3. In the feed mill and storage warehouse
During the manufacturing process, take representative samples after grinding and before mixing. Don’t forget to continue sampling the prepared feed while it is in the storage warehouse.
To take ‘dynamic’ or moving material samples during the manufacturing process:
• Drill a hole of approximately 1.5 inch in diameter in the bottom of the conveyor that carries the ground raw material to the storage tanks for mixing.
• Connect a pipe with a stopcock to this hole.
• For every 30 MT that pass, take at least 10 kg of sample by opening the valve and dropping product through the pipe/tube into a sampling container.
• Proceed with the preparation of the sample as explained for the raw material reception area (21 samples of 200 g).

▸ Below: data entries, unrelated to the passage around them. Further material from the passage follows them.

Fixpoint in_words (n : nat) : A (list Z) :=
  match n with O => mret [] | S n' => w ← inw ATA_DATA; l ← in_words n'; mret (w :: l) end.

(** [(char)((data[i] >> 8) | (data[i] << 8))]: the high byte of the word. *)
Definition swapped (w : Z) : Z :=
  let c := u8 (Z.lor (Z.shiftr w 8) (Z.shiftl w 8)) in if c =? 0x20 then 0x5F else c.

(** [n] characters from word [from] on, into an array. *)
Fixpoint identity (n : nat) (i from : Z) (data dest : list Z) : outcome (list Z) :=
  match n with
  | O => Ok dest
  | S n' => w ← aget data (from + i); dest ← aset dest i (swapped w); identity n' (i + 1) from data dest
  end.

Definition identify (fuel : nat) : A bool :=
  slave ← gets m_is_slave;
  select_drive slave;;
  outb ATA_SECTOR_COUNT 0;; outb ATA_LBA_LOW 0;; outb ATA_LBA_MID 0;; outb ATA_LBA_HIGH 0;;
  outb ATA_COMMAND ATA_CMD_IDENTIFY;;
  status ← inb ATA_STATUS;
  if status =? 0 then mret false else
  ok ← wait_data fuel;
  if negb ok then mret false else
  data ← in_words 256;
  lo ← lift (aget data 60);
  hi ← lift (aget data 61);
  serial ← gets m_serial;
  serial ← lift (identity 20 0 10 data serial);
  model ← gets m_model;
  model ← lift (identity 40 0 27 data model);
  modify (set_identity (u32 (Z.lor lo (Z.shiftl hi 16))) model serial);;
  m ← lift (c_string model);
  n ← lift (c_string serial);
  log "ATA: Model: %s, Serial: %s, Sectors: %u
" [AStr (Some m); AStr (Some n); AInt (u32 (Z.lor lo (Z.shiftl hi 16)))];;
  mret true.

Definition initialize (fuel : nat) : A bool :=
  ready ← gets m_initialized;
  if ready : bool then mret true else
  ok ← identify fuel;
  if negb ok then log "ATA: Drive not found
" [];; mret false
  else modify set_ready;; log "ATA: Drive initialized
" [];; mret true.

(** ** Sectors *)

Definition set_up (lba sectors command : Z) : A unit :=
  outb ATA_SECTOR_COUNT sectors;;
  outb ATA_LBA_LOW (Z.land lba 0xFF);;
  outb ATA_LBA_MID (Z.land (Z.shiftr lba 8) 0xFF);;
  outb ATA_LBA_HIGH (Z.land (Z.shiftr lba 16) 0xFF);;
  outb ATA_DRIVE_HEAD (Z.lor 0xE0 (Z.land (Z.shiftr lba 24) 0x0F));;
  outb ATA_COMMAND command.

Definition WORDS : nat := 256.

(** The bytes of a word, low one first. *)
Definition word_bytes (w : Z) : list Z := [Z.land w 0xFF; Z.land (Z.shiftr w 8) 0xFF].

Fixpoint read_words (n : nat) : A (list Z) :=
  match n with O => mret [] | S n' => w ← inw ATA_DATA; l ← read_words n'; mret (word_bytes w ++ l) end.

(** The sectors read, [None] when the drive was not ready for one. *)
Fixpoint read_loop (n : nat) : A (option (list Z)) :=
  match n with
  | O => mret (Some [])
  | S n' =>
      ok ← wait_not_busy;
      if negb ok then mret None else
      ok ← wait_ready;
      if negb ok then mret None else
      sector ← read_words WORDS;
      rest ← read_loop n';
      mret ((sector ++.) <$> rest)
  end.

Definition read_sectors (lba sectors : Z) : A (option (list Z)) :=
  ready ← gets m_initialized;
  if negb ready then mret None else
  ok ← wait_not_busy;
  if negb ok then mret None else
  slave ← gets m_is_slave;
  select_drive slave;;
  set_up lba sectors ATA_CMD_READ_SECTORS;;
  read_loop (Z.to_nat sectors).

Fixpoint write_words (n : nat) (i : Z) (buffer : list Z) : A unit :=
  match n with
  | O => mret tt
  | S n' =>
      lo ← lift (aget buffer (i * 2));
      hi ← lift (aget buffer (i * 2 + 1));
      outw ATA_DATA (Z.lor lo (Z.shiftl hi 8));;
      write_words n' (i + 1) buffer
  end.
Lemma bytes_u8 l : forallb (λ c, (0 <=? c) && (c <? 256)) l = true → Forall is_u8 l.
Proof. rewrite forallb_forall. intros H. apply Forall_forall. intros x Hx%list_elem_of_In. specialize (H x Hx). unfold is_u8. lia. Qed.

Lemma boot_disk_ready : mem_ready boot_disk.
Proof.
  intros k. unfold boot_disk. destruct (k =? 0); [split; [done|]; by apply bytes_u8|]. destruct (k =? 1); (split; [done|]; by apply bytes_u8).
Qed.

Lemma drive1_ready : ready drive1.
Proof. split_and!; try done. split; [apply small_polls; simpl; lia|]. exact boot_disk_ready. Qed.

Lemma bpb1_boot : fat32_boot bpb1 (2 ^ 28).
Proof. constructor; try (by vm_compute); try (left; by vm_compute); try (right; by vm_compute). Qed.

Lemma mount_spec_witness : exists s', mount (unmounted (boot_disk : MemDisk)) = Ok (true, s') ∧ m_firstDataSector s' = 2 ∧ contents s' 2 = dot_sector.
Proof.
  destruct (mount_spec (HL := mem_laws) (unmounted (boot_disk : MemDisk)) bpb1 boot_disk_ready eq_refl bpb1_boot) as (s' & E & _ & _ & _ & F & _ & C); [by vm_compute|by left|].
  exists s'. split; [exact E|]. split; [exact F|]. rewrite C. by vm_compute.
Defined.

Lemma mount_rejects_witness : exists s', mount (unmounted ((λ _, replicate 512 0) : MemDisk)) = Ok (false, s').
Proof.
  destruct (mount_rejects (HL := mem_laws) (unmounted ((λ _, replicate 512 0) : MemDisk)) (ok_or zero_bpb (read_bpb (replicate 512 0)))) as (s' & E & _).
  - intros k. split; [done|]. by apply bytes_u8.
  - done.
  - by vm_compute.
  - by vm_compute.
  - exists s'. exact E.
Defined.

Lemma drive1_chain : fat_chain (fat_entry (volume_of (unmounted drive1) bpb1)) 3 [3; 4].
Proof.
  assert (E3 : fat_entry (volume_of (unmounted drive1) bpb1) 3 = 4) by (vm_compute; reflexivity).
  assert (E4 : fat_entry (volume_of (unmounted drive1) bpb1) 4 = END_OF_CHAIN) by (vm_compute; reflexivity).
  cbn [fat_chain]. rewrite E3. split; [done|]. rewrite E4. done.
Qed.

Lemma drive1_clusters : data_clusters (volume_of (unmounted drive1) bpb1) [3; 4].
Proof. repeat (constructor; [unfold data_cluster; split; [lia|by vm_compute]|]). constructor. Qed.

Tip: Make sure the sampling pipe is easily accessible for cleaning. Also, wash and disinfect the sampling containers to avoid contamination.

Sampling points in two types of feed mills

4. From feeders in the farm
After distributing feed on the farm, employ specific methods for accurate sampling. We recommend 2 possible methods for feeder sampling in poultry and pig farms:
• Take a 50 g feed sample for every 100 m2 in poultry farms. In pig farms, take 50 g from each feeder. Mix the samples and divide (as explained above) to obtain a final volume of 500 g for lab testing.
• Divide the house into 10 equal sections and take a 100 g sample from a feeder in each section. Mix the 10 samples of 100 g to obtain 1 kg. Send half of this sample (500 g) to the lab for testing.

Considering the unique challenges associated with mycotoxin detection, proper sampling techniques are crucial to obtaining accurate results. Following these guidelines ensures a comprehensive and representative analysis, contributing to effective mycotoxin management in grains and feed.